#### TASK REQUIREMENTS
Line by line, transcribe all of the entries exactly.
***
(* ===== verification/Pb.v ===== *)
(** * Messages: the generated types of [proto/gen/kv.pb.go] and their codec

    The messages are the structs of the generated code, without the fields of
    the protobuf runtime.  The codec itself ([proto.Marshal],
    [proto.Unmarshal]) is third-party code: an interface with the laws that the
    documentation of protobuf promises.  A Go string is a byte string. *)
From stdpp Require Import base gmap sets list strings numbers.
From Stdlib Require Import ZArith Lia Strings.Byte.
From S2P Require Import Prelude Disk.
Open Scope Z_scope.

(** [Command_Operation], an open [int32] enumeration *)
Definition Command_PUT : Z := 0.
Definition Command_DELETE : Z := 1.

Record Command := mkCommand { cmd_Op : Z; cmd_Key : bytes; cmd_Value : slice }.
Record KVEntry := mkKVEntry { kve_Key : bytes; kve_Value : slice }.

(** [GetRequest_ConsistencyLevel] *)
Definition GetRequest_STRONG : Z := 0.
Definition GetRequest_FAST : Z := 1.
Definition GetRequest_EVENTUAL : Z := 2.

Record PutRequest := mkPutRequest { put_Key : bytes; put_Value : slice }.
Record PutResponse :=
  MkPutResponse { putr_Success : bool; putr_Message : string; putr_LeaderAddress : string }.
(** the struct literal with the two fields that the server fills in *)
Definition mkPutResponse (success : bool) (message : string) : PutResponse :=
  MkPutResponse success message "".
Record GetRequest := mkGetRequest { get_Key : bytes; get_Consistency : Z }.
Record GetResponse :=
  mkGetResponse { getr_Found : bool; getr_Value : slice; getr_LeaderAddress : string }.
Record DeleteRequest := mkDeleteRequest { del_Key : bytes }.
Record DeleteResponse := mkDeleteResponse { delr_Success : bool; delr_LeaderAddress : string }.

(** what a bytes field is after a trip over the wire: proto3 does not serialize
    default values, so an empty field comes back as nil *)
Definition wire_bytes (v : slice) : slice :=
  match v with Some [] => None | _ => v end.

Definition wire_Command (c : Command) : Command :=
  mkCommand (cmd_Op c) (cmd_Key c) (wire_bytes (cmd_Value c)).
Definition wire_KVEntry (e : KVEntry) : KVEntry :=
  mkKVEntry (kve_Key e) (wire_bytes (kve_Value e)).

Class Proto := {
  Command_Marshal : Command -> result bytes;
  Command_Unmarshal : bytes -> result Command;
  KVEntry_Marshal : KVEntry -> result bytes;
  KVEntry_Unmarshal : bytes -> result KVEntry
}.

(** Unmarshalling what was marshalled gives the message as seen on the wire;
    messages are smaller than 2 GiB. *)
Class ProtoLaws `{Proto} := {
  Command_roundtrip c d :
    Command_Marshal c = inr d -> Command_Unmarshal d = inr (wire_Command c);
  KVEntry_roundtrip e d :
    KVEntry_Marshal e = inr d -> KVEntry_Unmarshal d = inr (wire_KVEntry e);
  KVEntry_size e d : KVEntry_Marshal e = inr d -> len d < 2 ^ 31
}.

(** ** A concrete codec, for the witnesses

    Fixed-width fields, and nil for empty values: it satisfies the laws. *)

Definition put_field (b : bytes) : bytes := le32 (len b) ++ b.

Definition get_field (d : bytes) : option (bytes * bytes) :=
  let n := le_decode (take 4 d) in
  let rest := drop 4 d in
  if (4 <=? len d) && (n <=? len rest) then
    Some (take (Z.to_nat n) rest, drop (Z.to_nat n) rest)
  else None.

Lemma get_put_field b rest : len b < 2 ^ 32 -> get_field (put_field b ++ rest) = Some (b, rest).
Proof.
  intros Hb. unfold get_field, put_field. pose proof (len_nonneg b). pose proof (len_nonneg rest).
  rewrite <- app_assoc. rewrite take_app_length', drop_app_length' by (symmetry; apply length_le_encode).
  rewrite le32_decode, to_nat_len by lia. rewrite take_app_length, drop_app_length.
  rewrite !len_app, len_le32. rewrite (proj2 (Z.leb_le 4 _)), (proj2 (Z.leb_le (len b) _)) by lia.
  done.
Qed.

(** an empty value is not told from nil *)
Definition of_field (v : bytes) : slice := match v with [] => None | _ => Some v end.

Lemma of_field_slice v : of_field (slice_bytes v) = wire_bytes v.
Proof. by destruct v as [[|]|]. Qed.

Definition plain_encode (op : bytes) (k : bytes) (v : slice) : result bytes :=
  if len k + len (slice_bytes v) <? 2 ^ 30 then
    inr (op ++ put_field k ++ put_field (slice_bytes v))
  else inl (ErrMsg "message too large").

Definition plain_decode (d : bytes) : result (bytes * slice) :=
  match get_field d with
  | Some (k, d') =>
      match get_field d' with
      | Some (v, []) => inr (k, of_field v)
      | _ => inl (ErrMsg "invalid message")
      end
  | None => inl (ErrMsg "invalid message")
  end.

Lemma plain_decode_encode op k v d :
  plain_encode op k v = inr d ->
  exists d', d = op ++ d' /\ plain_decode d' = inr (k, wire_bytes v) /\
    len d < len op + 2 ^ 30 + 8.
Proof.
  unfold plain_encode. destruct (Z.ltb_spec (len k + len (slice_bytes v)) (2 ^ 30)); [|done].
  intros E. assert (d = op ++ put_field k ++ put_field (slice_bytes v)) as -> by congruence.
  clear E. eexists. split; [done|]. pose proof (len_nonneg k).
  pose proof (len_nonneg (slice_bytes v)). split.
  - unfold plain_decode. rewrite get_put_field by lia. cbv beta iota.
    rewrite <- (app_nil_r (put_field (slice_bytes v))), get_put_field by lia.
    by rewrite of_field_slice.
  - unfold put_field. rewrite !len_app, !len_le32. lia.
Qed.

Definition plain_proto : Proto := {|
  Command_Marshal c :=
    if (0 <=? cmd_Op c) && (cmd_Op c <? 256)
    then plain_encode [byte_of (cmd_Op c)] (cmd_Key c) (cmd_Value c)
    else inl (ErrMsg "operation not supported");
  Command_Unmarshal d :=
    match d with
    | op :: d' =>
        match plain_decode d' with
        | inr (k, v) => inr (mkCommand (byte_val op) k v)
        | inl e => inl e
        end
    | [] => inl (ErrMsg "invalid message")
    end;
  KVEntry_Marshal e := plain_encode [] (kve_Key e) (kve_Value e);
  KVEntry_Unmarshal d :=
    match plain_decode d with inr (k, v) => inr (mkKVEntry k v) | inl e => inl e end
|}.

Lemma plain_proto_laws : @ProtoLaws plain_proto.
Proof.
  split.
  - intros c d. cbn [Command_Marshal Command_Unmarshal plain_proto].
    destruct (Z.leb_spec 0 (cmd_Op c)), (Z.ltb_spec (cmd_Op c) 256); try done. cbn [andb].
    intros (d' & -> & E & _)%plain_decode_encode. cbn [app]. rewrite E.
    unfold wire_Command. do 2 f_equal. rewrite byte_val_of. by apply Z.mod_small.
  - intros e d. cbn [KVEntry_Marshal KVEntry_Unmarshal plain_proto].
    intros (d' & -> & E & _)%plain_decode_encode. cbn [app]. by rewrite E.
  - intros e d. cbn [KVEntry_Marshal plain_proto].
    intros (d' & -> & _ & Hd)%plain_decode_encode. cbn [app] in *. rewrite len_nil in Hd. lia.
Qed.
***
#### ANSWER TO THE PROBLEM
(* ===== verification/Pb.v ===== *)
(** * Messages: the generated types of [proto/gen/kv.pb.go] and their codec

    The messages are the structs of the generated code, without the fields of
    the protobuf runtime.  The codec itself ([proto.Marshal],
    [proto.Unmarshal]) is third-party code: an interface with the laws that the
    documentation of protobuf promises.  A Go string is a byte string. *)
From stdpp Require Import base gmap sets list strings numbers.
From Stdlib Require Import ZArith Lia Strings.Byte.
From S2P Require Import Prelude Disk.
Open Scope Z_scope.

(** [Command_Operation], an open [int32] enumeration *)
Definition Command_PUT : Z := 0.
Definition Command_DELETE : Z := 1.

Record Command := mkCommand { cmd_Op : Z; cmd_Key : bytes; cmd_Value : slice }.
Record KVEntry := mkKVEntry { kve_Key : bytes; kve_Value : slice }.

(** [GetRequest_ConsistencyLevel] *)
Definition GetRequest_STRONG : Z := 0.
Definition GetRequest_FAST : Z := 1.
Definition GetRequest_EVENTUAL : Z := 2.

Record PutRequest := mkPutRequest { put_Key : bytes; put_Value : slice }.
Record PutResponse :=
  MkPutResponse { putr_Success : bool; putr_Message : string; putr_LeaderAddress : string }.
(** the struct literal with the two fields that the server fills in *)
Definition mkPutResponse (success : bool) (message : string) : PutResponse :=
  MkPutResponse success message "".
Record GetRequest := mkGetRequest { get_Key : bytes; get_Consistency : Z }.
Record GetResponse :=
  mkGetResponse { getr_Found : bool; getr_Value : slice; getr_LeaderAddress : string }.
Record DeleteRequest := mkDeleteRequest { del_Key : bytes }.
Record DeleteResponse := mkDeleteResponse { delr_Success : bool; delr_LeaderAddress : string }.

(** what a bytes field is after a trip over the wire: proto3 does not serialize
    default values, so an empty field comes back as nil *)
Definition wire_bytes (v : slice) : slice :=
  match v with Some [] => None | _ => v end.

Definition wire_Command (c : Command) : Command :=
  mkCommand (cmd_Op c) (cmd_Key c) (wire_bytes (cmd_Value c)).
Definition wire_KVEntry (e : KVEntry) : KVEntry :=
  mkKVEntry (kve_Key e) (wire_bytes (kve_Value e)).

Class Proto := {
  Command_Marshal : Command -> result bytes;
  Command_Unmarshal : bytes -> result Command;
  KVEntry_Marshal : KVEntry -> result bytes;
  KVEntry_Unmarshal : bytes -> result KVEntry
}.

(** Unmarshalling what was marshalled gives the message as seen on the wire;
    messages are smaller than 2 GiB. *)
Class ProtoLaws `{Proto} := {
  Command_roundtrip c d :
    Command_Marshal c = inr d -> Command_Unmarshal d = inr (wire_Command c);
  KVEntry_roundtrip e d :
    KVEntry_Marshal e = inr d -> KVEntry_Unmarshal d = inr (wire_KVEntry e);
  KVEntry_size e d : KVEntry_Marshal e = inr d -> len d < 2 ^ 31
}.

(** ** A concrete codec, for the witnesses

    Fixed-width fields, and nil for empty values: it satisfies the laws. *)

Definition put_field (b : bytes) : bytes := le32 (len b) ++ b.

Definition get_field (d : bytes) : option (bytes * bytes) :=
  let n := le_decode (take 4 d) in
  let rest := drop 4 d in
  if (4 <=? len d) && (n <=? len rest) then
    Some (take (Z.to_nat n) rest, drop (Z.to_nat n) rest)
  else None.

Lemma get_put_field b rest : len b < 2 ^ 32 -> get_field (put_field b ++ rest) = Some (b, rest).
Proof.
  intros Hb. unfold get_field, put_field. pose proof (len_nonneg b). pose proof (len_nonneg rest).
  rewrite <- app_assoc. rewrite take_app_length', drop_app_length' by (symmetry; apply length_le_encode).
  rewrite le32_decode, to_nat_len by lia. rewrite take_app_length, drop_app_length.
  rewrite !len_app, len_le32. rewrite (proj2 (Z.leb_le 4 _)), (proj2 (Z.leb_le (len b) _)) by lia.
  done.
Qed.

(** an empty value is not told from nil *)
Definition of_field (v : bytes) : slice := match v with [] => None | _ => Some v end.

Lemma of_field_slice v : of_field (slice_bytes v) = wire_bytes v.
Proof. by destruct v as [[|]|]. Qed.

Definition plain_encode (op : bytes) (k : bytes) (v : slice) : result bytes :=
  if len k + len (slice_bytes v) <? 2 ^ 30 then
    inr (op ++ put_field k ++ put_field (slice_bytes v))
  else inl (ErrMsg "message too large").

Definition plain_decode (d : bytes) : result (bytes * slice) :=
  match get_field d with
  | Some (k, d') =>
      match get_field d' with
      | Some (v, []) => inr (k, of_field v)
      | _ => inl (ErrMsg "invalid message")
      end
  | None => inl (ErrMsg "invalid message")
  end.

Lemma plain_decode_encode op k v d :
  plain_encode op k v = inr d ->
  exists d', d = op ++ d' /\ plain_decode d' = inr (k, wire_bytes v) /\
    len d < len op + 2 ^ 30 + 8.
Proof.
  unfold plain_encode. destruct (Z.ltb_spec (len k + len (slice_bytes v)) (2 ^ 30)); [|done].
  intros E. assert (d = op ++ put_field k ++ put_field (slice_bytes v)) as -> by congruence.
  clear E. eexists. split; [done|]. pose proof (len_nonneg k).
  pose proof (len_nonneg (slice_bytes v)). split.
  - unfold plain_decode. rewrite get_put_field by lia. cbv beta iota.
    rewrite <- (app_nil_r (put_field (slice_bytes v))), get_put_field by lia.
    by rewrite of_field_slice.
  - unfold put_field. rewrite !len_app, !len_le32. lia.
Qed.

Definition plain_proto : Proto := {|
  Command_Marshal c :=
    if (0 <=? cmd_Op c) && (cmd_Op c <? 256)
    then plain_encode [byte_of (cmd_Op c)] (cmd_Key c) (cmd_Value c)
    else inl (ErrMsg "operation not supported");
  Command_Unmarshal d :=
    match d with
    | op :: d' =>
        match plain_decode d' with
        | inr (k, v) => inr (mkCommand (byte_val op) k v)
        | inl e => inl e
        end
    | [] => inl (ErrMsg "invalid message")
    end;
  KVEntry_Marshal e := plain_encode [] (kve_Key e) (kve_Value e);
  KVEntry_Unmarshal d :=
    match plain_decode d with inr (k, v) => inr (mkKVEntry k v) | inl e => inl e end
|}.

Lemma plain_proto_laws : @ProtoLaws plain_proto.
Proof.
  split.
  - intros c d. cbn [Command_Marshal Command_Unmarshal plain_proto].
    destruct (Z.leb_spec 0 (cmd_Op c)), (Z.ltb_spec (cmd_Op c) 256); try done. cbn [andb].
    intros (d' & -> & E & _)%plain_decode_encode. cbn [app]. rewrite E.
    unfold wire_Command. do 2 f_equal. rewrite byte_val_of. by apply Z.mod_small.
  - intros e d. cbn [KVEntry_Marshal KVEntry_Unmarshal plain_proto].
    intros (d' & -> & E & _)%plain_decode_encode. cbn [app]. by rewrite E.
  - intros e d. cbn [KVEntry_Marshal plain_proto].
    intros (d' & -> & _ & Hd)%plain_decode_encode. cbn [app] in *. rewrite len_nil in Hd. lia.
Qed.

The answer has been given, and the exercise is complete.